■ WHAT IS EXPECTED ■
What appears from the first line of the records below through the line containing "(blocks p) q" must be reproduced verbatim.
EXTRACTED INFORMATION START
(* ===== verification/BlockPool.v ===== *)
(** * The block pool

    [BlockPool] of [vllm/v1/core/block_pool.py]: allocation, reference counts,
    the free queue and the prefix cache over one set of block objects.  The
    residency metrics collector is left out (it only observes). *)

From Stdlib Require Import QArith.
From S2P Require Import Prelude OrderedDict KVBlock FreeQueue BlockHash BlockMap Request BlockHasher BlockHashList.

#[local] Open Scope Z_scope.

(** ** Events *)

Inductive KVCacheEvent :=
  | BlockStored (block_hashes : list ExternalBlockHash) (parent_block_hash : option ExternalBlockHash)
      (token_ids : list Z) (block_size : Z) (lora_id : option Z) (lora_name : option string)
      (extra_keys : option (list (option (list extra_key)))) (group_idx : Z)
  | BlockRemoved (block_hashes : list ExternalBlockHash) (group_idx : Z)
  | AllBlocksCleared.

(** ** State *)

Record BlockPool := mkPool {
  num_gpu_blocks : Z;
  enable_caching : bool;
  hash_block_size : Z;
  blocks : list bref;
  free_block_queue : FreeKVCacheBlockQueue;  (* holds the block objects *)
  cached_block_hash_to_block : BlockHashToBlockMap;
  null_block : bref;
  enable_kv_cache_events : bool;
  kv_event_queue : list KVCacheEvent;
  use_int_block_hashes : bool;  (* [VLLM_KV_EVENTS_USE_INT_BLOCK_HASHES] *)
}.

Definition pool_heap (p : BlockPool) : heap := q_heap (free_block_queue p).

Definition set_queue (q : FreeKVCacheBlockQueue) (p : BlockPool) : BlockPool :=
  mkPool (num_gpu_blocks p) (enable_caching p) (hash_block_size p) (blocks p) q
    (cached_block_hash_to_block p) (null_block p) (enable_kv_cache_events p) (kv_event_queue p)
    (use_int_block_hashes p).
Definition set_pool_heap (h : heap) (p : BlockPool) : BlockPool :=
  set_queue (mkQueue h (num_free_blocks (free_block_queue p))) p.
Definition set_map (m : BlockHashToBlockMap) (p : BlockPool) : BlockPool :=
  mkPool (num_gpu_blocks p) (enable_caching p) (hash_block_size p) (blocks p) (free_block_queue p)
    m (null_block p) (enable_kv_cache_events p) (kv_event_queue p) (use_int_block_hashes p).
Definition set_events (ev : list KVCacheEvent) (p : BlockPool) : BlockPool :=
  mkPool (num_gpu_blocks p) (enable_caching p) (hash_block_size p) (blocks p) (free_block_queue p)
    (cached_block_hash_to_block p) (null_block p) (enable_kv_cache_events p) ev
    (use_int_block_hashes p).

(** Mutate one block object of the pool. *)
Definition bmod (p : BlockPool) (b : bref) (f : KVCacheBlock → KVCacheBlock) : BlockPool :=
  set_pool_heap (hmod (pool_heap p) b f) p.
Lemma existsb_replicate {A} (f : A → bool) n x : existsb f (replicate (S n) x) = f x.
Proof. induction n as [|n IH]; cbn in *; [by rewrite orb_false_r|]. rewrite IH. by destruct (f x). Qed.

(** Merging equal full-attention formats changes nothing but the order of the
    checks. *)
Lemma merge_full_same n s a f :
  full_of s = Some (a, f) → is_mla_attention_spec s = false →
  merge_full s (replicate (S n) s) =
    if bool_decide (is_Some (full_sliding_window f)) && bool_decide (is_Some (full_attention_chunk_size f))
    then Raise AssertionError else Ok (a, f).
Proof.
  intros Hf Hm. unfold merge_full.
  rewrite forallb_replicate by (by destruct s). rewrite existsb_replicate, Hm. cbn [py_assert negb mbind result_bind].
  rewrite omap_replicate, Hf. rewrite !omap_replicate. cbn [fst snd].
  assert (Hw : ∀ o, merge_window_sizes (match o with Some y => replicate (S n) y | None => [] end) = Ok o).
  { intros [w|]; [|done]. unfold merge_window_sizes. by rewrite py_set_replicate. }
  rewrite !Hw. cbn [mbind result_bind]. rewrite forallb_replicate by by apply bool_decide_eq_true_2.
  cbn [py_assert mbind result_bind]. rewrite existsb_replicate.
  destruct (bool_decide _ && bool_decide _); [done|]. cbn. by destruct f.
Qed.

Lemma mla_agree_replicate n s a m :
  attn_of s = Some a → mla_of s = Some m → mla_agree (replicate (S n) s) = true.
Proof.
  intros Ha Hm. unfold mla_agree. rewrite !omap_replicate, Ha, Hm, !fmap_replicate. by rewrite !one_value_replicate.
Qed.

Lemma all_tq_replicate n a f t : all_tq_slot_size t (replicate n (TQFullAttentionSpec a f t)) = Ok true.
Proof. induction n as [|n IH]; [done|]. cbn. by rewrite Z.eqb_refl. Qed.

(** The format of a group keeps the block and page sizes of its layers. *)
Lemma merge_same n s :
  mergeable s = true → is_sliding_window_mla_spec s = false →
  ∃ s', merge (replicate (S n) s) = Ok s' ∧ page_size_bytes s' = page_size_bytes s ∧ block_size s' = block_size s.
Proof.
  intros Hm Hsw. unfold merge. cbn [replicate].
  destruct s as [a f|a f t|a f m|a f m|a f k|a ch|a w h|a w m|m|a|a]; try done;
    change (?s :: replicate n ?s) with (replicate (S n) s).
  1,2,5: (erewrite merge_full_same by done; cbn in Hm; rewrite orb_false_r, negb_true_iff in Hm; rewrite Hm;
    cbn [mbind result_bind]); try (rewrite all_tq_replicate; cbn [mbind result_bind py_assert]); by eexists.
  1,2: unfold merge_mla; rewrite forallb_replicate by done; erewrite mla_agree_replicate by done;
    cbn [py_assert mbind result_bind]; unfold post_init, _apply_alignment_padding; cbn [mla_of merged_mla mla_alignment];
    by eexists.
  all: rewrite forallb_replicate by (by apply bool_decide_eq_true_2); by eexists.
Qed.

(** ** Groups of layers of equal format *)

Lemma get_layer_Ok d name s : NoDup d.*1 → get_layer d name = Ok s ↔ (name, s) ∈ d.
Proof.
  intros Hd. rewrite <-od_get_elem by done. unfold get_layer. destruct (od_get d name); naive_solver.
Qed.

Lemma create_groups_names d grouped gs :
  create_kv_cache_group_specs d grouped = Ok gs → wg_layer_names <$> gs = grouped.
Proof.
  intros H%mmap_Ok. induction H as [|names g grouped gs Hg _ IH]; [done|]. cbn. rewrite IH. f_equal.
  bind_inv Hg as specs E. bind_inv Hg as s E'. by injection Hg as <-.
Qed.

(** The layers of a group all have the format [s]; the group has its page and
    block sizes. *)
Definition same_format (d : spec_dict) (g : WorkerGroup) : Prop :=
  ∃ s s', Forall (λ name, (name, s) ∈ d) (wg_layer_names g) ∧ wg_spec g = Plain s' ∧ wg_is_eagle g = false ∧
    page_size_bytes s' = page_size_bytes s ∧ block_size s' = block_size s.

Lemma create_groups_same d grouped :
  NoDup d.*1 → Forall (λ p, mergeable p.2 = true ∧ is_sliding_window_mla_spec p.2 = false) d →
  Forall (λ names, names ≠ [] ∧ ∃ s, Forall (λ name, (name, s) ∈ d) names) grouped →
  ∃ gs, create_kv_cache_group_specs d grouped = Ok gs ∧ Forall (same_format d) gs.
Proof.
  intros Hd Hm. induction 1 as [|names grouped [Hne [s Hs]] _ (gs & IH & Hgs)]; [by exists []|].
  unfold create_kv_cache_group_specs in *. cbn [mmap].
  assert (E : mmap (get_layer d) names = Ok (replicate (length names) s)).
  { apply mmap_Ok. clear Hne. induction Hs as [|name names Hname _ IH']; cbn; constructor; [|done].
    by apply get_layer_Ok. }
  destruct names as [|name names]; [done|]. rewrite E. cbn [mbind result_bind length].
  assert (Hin : (name, s) ∈ d) by (by inversion Hs).
  destruct (proj1 (Forall_forall _ _) Hm _ Hin) as [Hmg Hsw].
  destruct (merge_same (length names) s Hmg Hsw) as (s' & Hs' & Hpg & Hbs). cbn [length replicate] in Hs'.
  cbn [replicate]. rewrite Hs'. cbn [mbind result_bind]. rewrite IH. eexists. split; [done|].
  constructor; [|done]. by exists s, s'.
Qed.

Lemma concat_fmap_perm {A B} (f : A → list (list B)) (g : A → list B) l :
  Forall (λ a, concat (f a) ≡ₚ g a) l → concat (concat (f <$> l)) ≡ₚ concat (g <$> l).
Proof. induction 1 as [|a l Ha _ IH]; [done|]. cbn. rewrite concat_app, Ha, IH. done. Qed.

Lemma choose_group_size_bounds lo hi : 1 ≤ lo ≤ hi → lo ≤ choose_group_size lo hi ≤ hi.
Proof. intros H. unfold choose_group_size. case_match; lia. Qed.

(** Layers of one format. *)
Definition one_format (d : spec_dict) (names : list string) : Prop :=
  names ≠ [] ∧ ∃ s, Forall (λ name, (name, s) ∈ d) names.

Lemma classes_one_format d : Forall (one_format d) (group_by_spec d).*2.
Proof.
  apply Forall_fmap. eapply Forall_impl; [apply group_by_spec_same|]. cbn. intros [s names] [H1 H2].
  split; [done|]. by exists s.
Qed.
EXTRACTED INFORMATION END
■ EXPECTED OUTPUT ■
(* ===== verification/BlockPool.v ===== *)
(** * The block pool

    [BlockPool] of [vllm/v1/core/block_pool.py]: allocation, reference counts,
    the free queue and the prefix cache over one set of block objects.  The
    residency metrics collector is left out (it only observes). *)

From Stdlib Require Import QArith.
From S2P Require Import Prelude OrderedDict KVBlock FreeQueue BlockHash BlockMap Request BlockHasher BlockHashList.

#[local] Open Scope Z_scope.

(** ** Events *)

Inductive KVCacheEvent :=
  | BlockStored (block_hashes : list ExternalBlockHash) (parent_block_hash : option ExternalBlockHash)
      (token_ids : list Z) (block_size : Z) (lora_id : option Z) (lora_name : option string)
      (extra_keys : option (list (option (list extra_key)))) (group_idx : Z)
  | BlockRemoved (block_hashes : list ExternalBlockHash) (group_idx : Z)
  | AllBlocksCleared.

(** ** State *)

Record BlockPool := mkPool {
  num_gpu_blocks : Z;
  enable_caching : bool;
  hash_block_size : Z;
  blocks : list bref;
  free_block_queue : FreeKVCacheBlockQueue;  (* holds the block objects *)
  cached_block_hash_to_block : BlockHashToBlockMap;
  null_block : bref;
  enable_kv_cache_events : bool;
  kv_event_queue : list KVCacheEvent;
  use_int_block_hashes : bool;  (* [VLLM_KV_EVENTS_USE_INT_BLOCK_HASHES] *)
}.

Definition pool_heap (p : BlockPool) : heap := q_heap (free_block_queue p).

Definition set_queue (q : FreeKVCacheBlockQueue) (p : BlockPool) : BlockPool :=
  mkPool (num_gpu_blocks p) (enable_caching p) (hash_block_size p) (blocks p) q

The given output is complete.